About Donve Lee
I grew up good, clean and quiet, in the conservative little town of Krugersdorp in the western shadow of Johannesburg. I escaped as soon as I could, rebelled –quietly – and began trying on things. I studied Fine Arts, became a textile designer, a television news assistant, a graphic designer, a feature writer, an art teacher, a traveller, a wife and a mother, before finally realising that I was quite simply, an artist.
After moving to Cape Town in ’96, I acquired post-graduate degrees in art history and creative writing, and began to paint less and write more. Illustrating and writing children’s stories fed my innner child. Writing ‘The Unfolding Man’ a biography about the artist Dan Rakgoathe, satisfied my love for art historical research. Writing books for children about art allowed me, happily, to celebrate and nurture creativity at the same time, while writing children’s books about sports celebrities dragged me kicking and screaming out of my comfort zone. Finally I decided, after 36 books for little people, enough already.

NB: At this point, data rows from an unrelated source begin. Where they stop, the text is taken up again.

Lemma moves_invariant_turn (n : nat) (g : TicTacToe) (row col : Z) (g' : TicTacToe) :
  moves_invariant n g -> evaluate (board g) = InProgress ->
  turn g row col = Some g' -> moves_invariant (S n) g'.
Proof.
  intros (Hwf & Hp & Hn & HX & HO & Hempty & Hcur) Hprog Hturn.
  specialize (Hcur Hprog).
  apply turn_inv in Hturn. destruct Hturn as (Hr & Hc & Hb & ->).
  destruct (after_move_fields (set_cell g (Z.to_nat row) (Z.to_nat col) (current_player g)))
    as (Hboard & Hnpc & Hpl & Hnext).
  simpl in Hboard, Hnpc, Hpl.
  pose proof (count_cells_set (current_player g) X Hwf Hr Hc Hb) as HsX.
  pose proof (count_cells_set (current_player g) O Hwf Hr Hc Hb) as HsO.
  assert (Hmark : current_player g <> Blank)
    by (rewrite Hcur; destruct (Nat.even n); discriminate).
  pose proof (count_empty_set Hwf Hr Hc Hb Hmark) as Hse.
  assert (Hnext' : evaluate (set_grid (board g) (Z.to_nat row) (Z.to_nat col)
                                      (current_player g)) = InProgress ->
                   current_player
                     (after_move (set_cell g (Z.to_nat row) (Z.to_nat col)
                                           (current_player g)))
                   = if cell_eqb (current_player g) X then O else X).
  { intros H. rewrite (Hnext H). simpl. now rewrite Hp, Hn. }
  clear Hnext.
  unfold moves_invariant. rewrite Hboard, Hnpc, Hpl.
  split; [now apply set_grid_wf|]. split; [assumption|]. split; [assumption|].
  change (Nat.div2 (S (S n))) with (S (Nat.div2 n)).
  rewrite (div2_S n) in HX |- *.
  rewrite Nat.even_succ. unfold Nat.odd.
  destruct (Nat.even n); rewrite Hcur in *; cbn [negb];
    unfold cell_eq_dec, cell_rec, cell_rect in HsX, HsO; cbn [cell_eqb] in Hnext';
    (split; [lia|]; split; [lia|]; split; [lia|]; exact Hnext').
Qed.

Lemma play_moves_invariant (moves : list (Z * Z)) :
  forall n g g',
    moves_invariant n g -> play_moves g moves = Some g' ->
    moves_invariant (n + length moves) g'
    /\ play_with_npc g' = play_with_npc g.
Proof.
  induction moves as [|[row col] rest IH]; intros n g g' Hinv; simpl.
  - intros [= <-]. now rewrite Nat.add_0_r.
  - destruct (evaluate (board g)) eqn:He; try discriminate.
    destruct (turn g row col) as [g1|] eqn:Ht; [|discriminate].
    intros Hplay. rewrite Nat.add_succ_r.
    destruct (IH (S n) g1 g' (@moves_invariant_turn n g row col g1 Hinv He Ht) Hplay) as [H1 H2].
    split; [exact H1|]. rewrite H2.
    apply turn_inv in Ht. destruct Ht as (_ & _ & _ & ->).
    unfold after_move.
    destruct (evaluate (board (set_cell g (Z.to_nat row) (Z.to_nat col)
                                        (current_player g)))); reflexivity.
Qed.

(** X8: after [n] turns of a game started by the constructor, the
    board holds [(n+1)/2] [X], [n/2] [O] and [9 - n] empty cells, so a
    game has at most nine turns; it cannot be over before the fifth
    turn and is over at the ninth; while it goes on, [X] moves at the
    even turns and [O] at the odd ones, and against the NPC the strategy
    is asked at exactly the odd turns. *)
Theorem game_length (p : bool) (d : string) (moves : list (Z * Z)) (g : TicTacToe) :
  play_moves (new_game p d) moves = Some g ->
  count_cells (board g) X = Nat.div2 (S (length moves))
  /\ count_cells (board g) O = Nat.div2 (length moves)
  /\ count_empty (board g) + length moves = 9
  /\ (length moves < 5 -> evaluate (board g) = InProgress)
  /\ (length moves = 9 -> evaluate (board g) <> InProgress)
  /\ (evaluate (board g) = InProgress ->
      current_player g = (if Nat.even (length moves) then X else O)
      /\ npc_to_move g = p && Nat.odd (length moves)).
Proof.
  intros Hplay.
  assert (H0 : moves_invariant 0 (new_game p d)).
  { unfold moves_invariant. simpl.
    split; [apply shape_wf_grid|]. repeat split; reflexivity. }
  destruct (@play_moves_invariant moves 0 (new_game p d) g H0 Hplay)
    as [(Hwf & Hp & Hn & HX & HO & Hempty & Hcur) Hnpc].
  cbn [Nat.add] in Hempty, HX, HO, Hcur. cbn [new_game play_with_npc] in Hnpc.
  split; [assumption|]. split; [assumption|]. split; [assumption|].
  split; [|split].
  - intros Hlt. unfold evaluate.
    destruct (check_winner (board g)) as [w|] eqn:Hw.
    + exfalso. pose proof (winner_three Hwf Hw) as H3.
      pose proof (check_winner_symbol _ Hw) as Hmark.
      assert (Hle : Nat.div2 (length moves) <= 2 /\ Nat.div2 (S (length moves)) <= 2).
      { destruct (length moves) as [|[|[|[|[|k]]]]]; simpl; lia. }
      destruct w; [congruence | lia | lia].
    + destruct (is_full (board g)) eqn:Hfull; [|reflexivity].
      exfalso. pose proof (full_no_moves Hwf Hfull) as Hav.
      unfold count_empty in Hempty. rewrite Hav in Hempty. simpl in Hempty. lia.
  - intros H9 Hprog. apply evaluate_in_progress in Hprog. destruct Hprog as [_ Hfull].
    apply (not_full_moves Hwf Hfull). apply count_empty_zero. lia.
  - intros Hprog. specialize (Hcur Hprog). split; [exact Hcur|].
    unfold npc_to_move. rewrite Hnpc, Hcur, Hn. simpl. unfold Nat.odd.
    destruct (Nat.even (length moves)); reflexivity.
Qed.

Lemma game_length_witness :
  let g := mkTicTacToe [[O; Blank; Blank]; [Blank; X; Blank]; [Blank; Blank; X]]
                       O true "hard" X O in
  play_moves (new_game true "hard") [(1, 1); (0, 0); (2, 2)]%Z = Some g
  /\ count_cells (board g) X = 2 /\ count_cells (board g) O = 1
  /\ count_empty (board g) + 3 = 9
  /\ current_player g = O /\ npc_to_move g = true.
Proof.
  assert (Hplay : play_moves (new_game true "hard") [(1, 1); (0, 0); (2, 2)]%Z
                  = Some (mkTicTacToe
                            [[O; Blank; Blank]; [Blank; X; Blank]; [Blank; Blank; X]]
                            O true "hard" X O)) by reflexivity.
  split; [exact Hplay|].
  destruct (game_length _ _ _ Hplay) as (HX & HO & He & Hlt & _ & Hcur).
  split; [exact HX|]. split; [exact HO|]. split; [exact He|].
  apply Hcur. reflexivity.
Defined.

(* ================================================================== *)
(** ** The end of the game *)

Lemma legal_play_symbols (g0 g : TicTacToe) :
  legal_play g0 g ->
  player_symbol g = player_symbol g0 /\ npc_symbol g = npc_symbol g0.
Proof.
  induction 1 as [|g row col g' _ [IHp IHn] _ Hturn]; [split; reflexivity|].
  apply turn_inv in Hturn. destruct Hturn as (_ & _ & _ & ->).
  destruct (after_move_fields (set_cell g (Z.to_nat row) (Z.to_nat col) (current_player g)))
    as (_ & Hnpc & Hpl & _).
  rewrite Hnpc, Hpl. simpl. now split.
Qed.

(** X9: in every game started by the constructor, with or without the
    NPC, a win of [X] is announced by [Congratulations! You win!] and a
    win of [O] by [NPC wins! Better luck next time.]; the third message,
    which names the winner, is never printed. *)
Theorem announce_winner (p : bool) (d : string) (g : TicTacToe) (w : cell) :
  legal_play (new_game p d) g ->
  check_winner (board g) = Some w ->
  (w = X /\ announce g = Some "Congratulations! You win!"%string)
  \/ (w = O /\ announce g = Some "NPC wins! Better luck next time."%string).
Proof.
  intros Hplay Hw.
  destruct (legal_play_symbols Hplay) as [Hp Hn]. simpl in Hp, Hn.
  pose proof (check_winner_symbol _ Hw) as Hmark.
  unfold announce. rewrite Hw, Hp, Hn.
  destruct w; [congruence | left | right]; split; reflexivity.
Qed.

Lemma announce_winner_witness :
  let g := mkTicTacToe [[X; X; Blank]; [O; O; O]; [Blank; Blank; X]]
                       O false "easy" X O in
  legal_play (new_game false "easy") g
  /\ check_winner (board g) = Some O
  /\ announce g = Some "NPC wins! Better luck next time."%string.
Proof.
  assert (Hlegal : legal_play (new_game false "easy")
                     (mkTicTacToe [[X; X; Blank]; [O; O; O]; [Blank; Blank; X]]
                                  O false "easy" X O)).
  { apply (@play_moves_legal (new_game false "easy")
             [(0, 0); (1, 0); (0, 1); (1, 1); (2, 2); (1, 2)]%Z
             (new_game false "easy"));
      [apply legal_start | reflexivity]. }
  assert (Hw : check_winner
                 (board (mkTicTacToe [[X; X; Blank]; [O; O; O]; [Blank; Blank; X]]
                                     O false "easy" X O)) = Some O) by reflexivity.
  split; [exact Hlegal|]. split; [exact Hw|].
  destruct (announce_winner Hlegal Hw) as [[E _]|[_ Ha]]; [discriminate | exact Ha].
Defined.

(* ================================================================== *)
(** ** The search between two bounds *)

(** X10: on every 3x3 board, at every depth and for both sides,
    [minimax] called with bounds [-maxsize <= alpha < beta <= maxsize]
    returns, hands the board back, and its result [v] stands to the
    value [t] of the search without cutoffs as follows: strictly between
    the bounds it is that value; at or below [alpha] the value is at
    most [alpha]; at or above [beta] the value is at least [beta]. *)
Theorem minimax_between_bounds (npc player : cell) (b : grid) (depth : Z) (m : bool)
        (alpha beta : Z) :
  wf_grid b -> npc <> Blank -> player <> Blank ->
  (- maxsize <= alpha)%Z -> (alpha < beta)%Z -> (beta <= maxsize)%Z ->
  exists v t,
    minimax npc player search_fuel b depth m alpha beta = Some (v, b)
    /\ plain_minimax npc player search_fuel b depth m = Some t
    /\ ((alpha < v < beta)%Z -> v = t)
    /\ ((v <= alpha)%Z -> (t <= alpha)%Z)
    /\ ((beta <= v)%Z -> (beta <= t)%Z).
Proof.
  intros Hwf Hn Hp Hlo Hab Hhi.
  assert (Hfuel : count_empty b < search_fuel)
    by (pose proof (count_empty_le b); unfold search_fuel; lia).
  destruct (@minimax_total npc player Hn Hp search_fuel b Hwf Hfuel depth m alpha beta)
    as (v & Hv).
  destruct (@plain_minimax_total npc player Hn Hp search_fuel b Hwf Hfuel depth m)
    as (t & Ht).
  exists v, t. split; [exact Hv|]. split; [exact Ht|].
  destruct (@minimax_window npc player Hn Hp search_fuel b Hwf Hfuel depth m alpha beta
              v b t Hlo Hhi Hab Hv Ht) as (H1 & H2 & H3).
  split; [exact H3|]. split; [exact H1 | exact H2].
Qed.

My autobiographical novel ‘An Intimate War’, published in 2010, was described by Cape Times books editor Karin Schimke as ‘the most lucid rendition of the madness of love you can hope to read in modern fiction’. Finally after years of research, ‘Syd Kitchen – Scars that Shine’, was released early 2017 – a bittersweet romp through the life of a troubled but brilliant musician.
I live in Noordhoek in the Cape Peninsula where I feast on silence and the sea, try to write big stories for big people, work towards my Phd in Creative Writing, and dream about painting again. Every year or so I take myself off to the Vipassana Centre near Worcester where I spend 10 long days in silent meditation. No books, phones, chatter, computers. No Facebook. Bliss.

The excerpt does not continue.